У секретаря окружкома кабинет был светлый, просторный и ярко освещался многочисленными, умело скрытыми лампами дневного света. Перед окном, за обрывом, вздымались высокие трубы котельной.
— Давай сначала посмотрим новый Анадырь, — предложил Петр Ходаков, — потом будем разговаривать. А на трубы не обращай внимания, недолго осталось дымить им. Построим мощнейшую на северо-востоке теплоэлектростанцию, и они уже не потребуются. Будет вдосталь и тепла и электроэнергии. Хочешь, для начала поедем туда, на стройку?
Маша охотно согласилась.
У подъезда их ждала светло-голубая «Волга».
«Хорошо стали жить в Анадыре», — с доброй усмешкой подумала Маша, вспомнив, как в бытность ее секретарем окружкома комсомола в Анадыре появился первый автомобиль. У начальника милиции. И все, в том числе и она, ой как завидовали ему!
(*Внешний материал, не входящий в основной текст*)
(* ===== verification/Transport.v ===== *)
(** * Envelopes and the transport seam

    Models the messages of [coactor/proto/transport.proto], the session ids of
    [coactor/src/runtime/session.rs], the envelopes the two sides build
    ([coactor/src/client/mod.rs], [coactor/src/runtime/core.rs],
    [coactor/src/runtime/session.rs]) and the transport interface of
    [coactor/src/transport/mod.rs]. *)

From S2P Require Import Prelude Text Address.

Definition TRANSPORT_PROTOCOL_VERSION : Z := 2.

(** [SessionId]: the sixteen bytes of a UUID. *)
Record SessionId := MkSessionId { uuid : string }.

Definition session_id_as_bytes (id : SessionId) : string := uuid id.

Definition session_id_from_bytes (bytes : string) : option SessionId :=
  if (String.length bytes =? 16)%nat then Some (MkSessionId bytes) else None.

(** The ids [SessionId::new] and [from_bytes] build. *)
Definition session_id_wf (id : SessionId) : Prop := String.length (uuid id) = 16%nat.

#[export] Instance SessionId_eq_dec : EqDecision SessionId.
Proof. solve_decision. Defined.
#[export] Program Instance SessionId_countable : Countable SessionId :=
  inj_countable' uuid MkSessionId _.
Next Obligation. by intros []. Qed.

(** ** Envelopes *)
Inductive ack_outcome :=
| AckOk (bytes : string)
| AckFailure (failure : Z).

Inductive Kind :=
| KAction (payload : string)
| KSessionOpen
| KSessionClose (reason : Z)
| KEvent (payload : string)
| KSessionError (failure : Z)
| KSessionOpenedAck (outcome : option ack_outcome).

Record Envelope := MkEnvelope {
  protocol_version : Z;
  env_actor_type : string;
  env_actor_id : string;
  env_session_id : string;
  env_kind : option Kind
}.

#[export] Instance ack_outcome_eq_dec : EqDecision ack_outcome.
Proof. solve_decision. Defined.
#[export] Instance Kind_eq_dec : EqDecision Kind.
Proof. solve_decision. Defined.
#[export] Instance Envelope_eq_dec : EqDecision Envelope.
Proof. solve_decision. Defined.

Definition CALLER_DROPPED : Z := 1.

(** The Client's envelopes carry the version and the address. *)
Definition client_envelope (address : ActorAddress) (session_id : SessionId) (kind : Kind) : Envelope :=
  MkEnvelope TRANSPORT_PROTOCOL_VERSION (actor_type address) (actor_id address)
    (session_id_as_bytes session_id) (Some kind).

(** [envelope_session_open], [envelope_action], [envelope_session_close] *)
Definition envelope_session_open (address : ActorAddress) (session_id : SessionId) : Envelope :=
  client_envelope address session_id KSessionOpen.
Definition envelope_action (address : ActorAddress) (session_id : SessionId) (payload : string) : Envelope :=
  client_envelope address session_id (KAction payload).
Definition envelope_session_close (address : ActorAddress) (session_id : SessionId) : Envelope :=
  client_envelope address session_id (KSessionClose CALLER_DROPPED).

(** The Server's replies name only the session. *)
Definition server_envelope (session_id : string) (kind : Kind) : Envelope :=
  MkEnvelope 0 "" "" session_id (Some kind).

Definition envelope_event (session_id : SessionId) (payload : string) : Envelope :=
  server_envelope (session_id_as_bytes session_id) (KEvent payload).
Definition envelope_session_error (session_id : string) (error : SendError) : Envelope :=
  server_envelope session_id (KSessionError (to_wire error)).
Definition envelope_opened_ack (session_id : string) (outcome : result SendError unit) : Envelope :=
  server_envelope session_id
    (KSessionOpenedAck (Some match outcome with
                             | Ok _ => AckOk ""
                             | Err error => AckFailure (to_wire error)
                             end)).

(** An acknowledgement that a Session is open. *)
Definition positive_ack (e : Envelope) : bool :=
  match env_kind e with
  | Some (KSessionOpenedAck (Some (AckOk _))) => true
  | _ => false
  end.

(** [actor_address_from_envelope] *)
Definition actor_address_from_envelope (actor_type actor_id : string) : option ActorAddress :=
  match from_utf8 actor_id with
  | None => None
  | Some actor_id =>
      match actor_address_new actor_type actor_id with
      | Ok address => Some address
      | Err _ => None
      end
  end.

(** What [dispatch_inbound] reads of an envelope before it looks at its kind. *)
Record inbound := MkInbound {
  in_address : ActorAddress;
  in_session : SessionId;
  in_version : Z;
  in_kind : Kind
}.

Definition parse_inbound (envelope : Envelope) : option inbound :=
  match env_kind envelope with
  | None => None
  | Some kind =>
      match session_id_from_bytes (env_session_id envelope) with
      | None => None
      | Some session_id =>
          match actor_address_from_envelope (env_actor_type envelope) (env_actor_id envelope) with
          | None => None
          | Some address => Some (MkInbound address session_id (protocol_version envelope) kind)
          end
      end
  end.

(** ** The transport interface

    [TransportError], and [TransportSender] with what its clients rely on: a
    sender that was closed refuses, and stays closed. *)
Inductive TransportError :=
| ConnectFailed
| BindFailed
| Closed
| Full.

#[export] Instance TransportError_eq_dec : EqDecision TransportError.
Proof. solve_decision. Defined.

Class TransportSender (W S : Type) := {
  try_send : W -> S -> Envelope -> result TransportError unit * W;
  close : W -> S -> W;
  is_closed : W -> S -> bool;
  close_closes w s : is_closed (close w s) s = true;
  close_monotone w s s' : is_closed w s' = true -> is_closed (close w s) s' = true;
  try_send_closed w s e : is_closed w s = true -> (try_send w s e).1 = Err Closed;
  try_send_keeps_closed w s e s' : is_closed w s' = true -> is_closed (try_send w s e).2 s' = true
}.

(** A bounded [mpsc] channel; [dropped] when its receiver is gone. *)
Record channel (A : Type) := MkChannel {
  items : list A;
  dropped : bool
}.
Arguments MkChannel {A} items dropped.
Arguments items {A} c.
Arguments dropped {A} c.

(** [mpsc::Sender::try_send] *)
Definition channel_push {A} (capacity : nat) (x : A) (c : channel A) : result TransportError (channel A) :=
  if dropped c then Err Closed
  else if (length (items c) <? capacity)%nat then Ok (MkChannel (items c ++ [x]) false) else Err Full.

(** ** Lemmas *)
Lemma session_id_round_trip id :
  session_id_wf id -> session_id_from_bytes (session_id_as_bytes id) = Some id.
Proof.
  unfold session_id_wf, session_id_from_bytes, session_id_as_bytes. intros ->. by destruct id.
Qed.

Lemma session_id_from_bytes_Some bytes id :
  session_id_from_bytes bytes = Some id <-> uuid id = bytes /\ session_id_wf id.
Proof.
  unfold session_id_from_bytes, session_id_wf. destruct (Nat.eqb_spec (String.length bytes) 16) as [He | He].
  - split; [by intros [= <-] | intros [<- _]; by destruct id].
  - split; [done | intros [<- ?]; done].
Qed.

Lemma is_dns_label_utf8 v : is_dns_label v = true -> from_utf8 v = Some v.
Proof.
  intros Hl. unfold from_utf8. rewrite utf8_valid_ascii; [done |].
  apply Forall_forall. intros b (c & -> & Hc)%list_elem_of_fmap.
  apply list_elem_of_In, (is_dns_label_bytes _ _ Hl) in Hc.
  unfold is_ascii_lowercase, is_ascii_digit in Hc.
  destruct Hc as [Hc | [Hc | ->]]; [| | done];
    apply andb_true_iff in Hc as [_ Hc%N.leb_le]; lia.
Qed.

Lemma actor_address_from_envelope_Some t i a :
  actor_address_from_envelope t i = Some a <-> a = MkActorAddress t i /\ address_wf a.
Proof.
  unfold actor_address_from_envelope. split.
  - unfold from_utf8. destruct (utf8_valid _); [| done].
    destruct (actor_address_new t i) eqn:Ha; [| done]. intros [= <-]. by apply actor_address_new_ok.
  - intros [-> [Ht Hi]]. rewrite (is_dns_label_utf8 i Hi).
    rewrite (proj2 (actor_address_new_ok t i _) (conj eq_refl (conj Ht Hi))). done.
Qed.

(** ** Properties *)

(** What a Client puts in an envelope is what the Server reads from it:
    the address, the session and the kind arrive unchanged, with the version the
    Server checks; and the Server acts on nothing else: an envelope without a
    kind, with a session id that is not sixteen bytes, or with an address that is
    not two labels is dropped. *)
Theorem envelope_roundtrip (address : ActorAddress) (session_id : SessionId) (kind : Kind)
    (Ha : address_wf address) (Hs : session_id_wf session_id) :
  parse_inbound (client_envelope address session_id kind) =
    Some (MkInbound address session_id TRANSPORT_PROTOCOL_VERSION kind) /\
  forall e i, parse_inbound e = Some i ->
    address_wf (in_address i) /\ session_id_wf (in_session i) /\
    env_actor_type e = actor_type (in_address i) /\ env_actor_id e = actor_id (in_address i) /\
    env_session_id e = session_id_as_bytes (in_session i) /\ env_kind e = Some (in_kind i) /\
    protocol_version e = in_version i.
Proof.
  split.
  - unfold parse_inbound, client_envelope. cbn [env_kind env_session_id env_actor_type env_actor_id].
    rewrite session_id_round_trip by done.
    rewrite (proj2 (actor_address_from_envelope_Some (actor_type address) (actor_id address) address)); [done |].
    by destruct address.
  - intros [v t a s [k |]] i; unfold parse_inbound; cbn; [| done].
    destruct (session_id_from_bytes s) as [sid |] eqn:Hsid; [| done].
    destruct (actor_address_from_envelope t a) as [addr |] eqn:Haddr; [| done]. intros [= <-]; cbn.
    apply session_id_from_bytes_Some in Hsid as [<- Hwf].
    apply actor_address_from_envelope_Some in Haddr as [-> Hawf]. done.
Qed.

Lemma envelope_roundtrip_witness :
  parse_inbound (envelope_action (MkActorAddress "room" "lobby-1") (MkSessionId "0123456789abcdef") "hi") =
    Some (MkInbound (MkActorAddress "room" "lobby-1") (MkSessionId "0123456789abcdef") 2 (KAction "hi")).
Proof.
  apply (envelope_roundtrip (MkActorAddress "room" "lobby-1") (MkSessionId "0123456789abcdef") (KAction "hi")).
  - split; reflexivity.
  - reflexivity.
Defined.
— У комсомола теперь тоже свой транспорт, — сказал Ходаков, словно угадав, чему она улыбнулась. — «Газик»-вездеход. Сами выбирали. На твоем месте сейчас знаешь кто? Георгий Оттынто. Заядлый охотник! Чуть ли не на работу с ружьем ходит.
— Откуда он родом? — спросила Маша, не сводя глаз с рядов новых домов, выросших за долгое время ее отсутствия.
— Инчоунский, — с оттенком уважения произнес Ходаков, задев Машину ревнивость.
Почему-то так повелось, что к жителям Уэлена, Инчоуна, Энурмина здесь относились не то что с большей теплотой, чем к чукчам из других районов, но, во всяком случае, всегда отличали их. Какие тому были причины, Маша и сама бы не могла сказать. Очевидно, потому, что те жили дальше всех? А может, это дань их охотничьей отваге? Уэленцы и инчоунцы испокон веков являлись добытчиками таких морских великанов, как кит или белый медведь. Заметно отличались они и уровнем общего развития — ведь давно общались с торговцами и моряками, проплывавшими Беринговым проливом. Недаром некоторые жители Уэлена, Инчоуна, Наукана и эскимосских селений вокруг бухты Провидения, помимо родного языка, знали вдобавок еще и английский.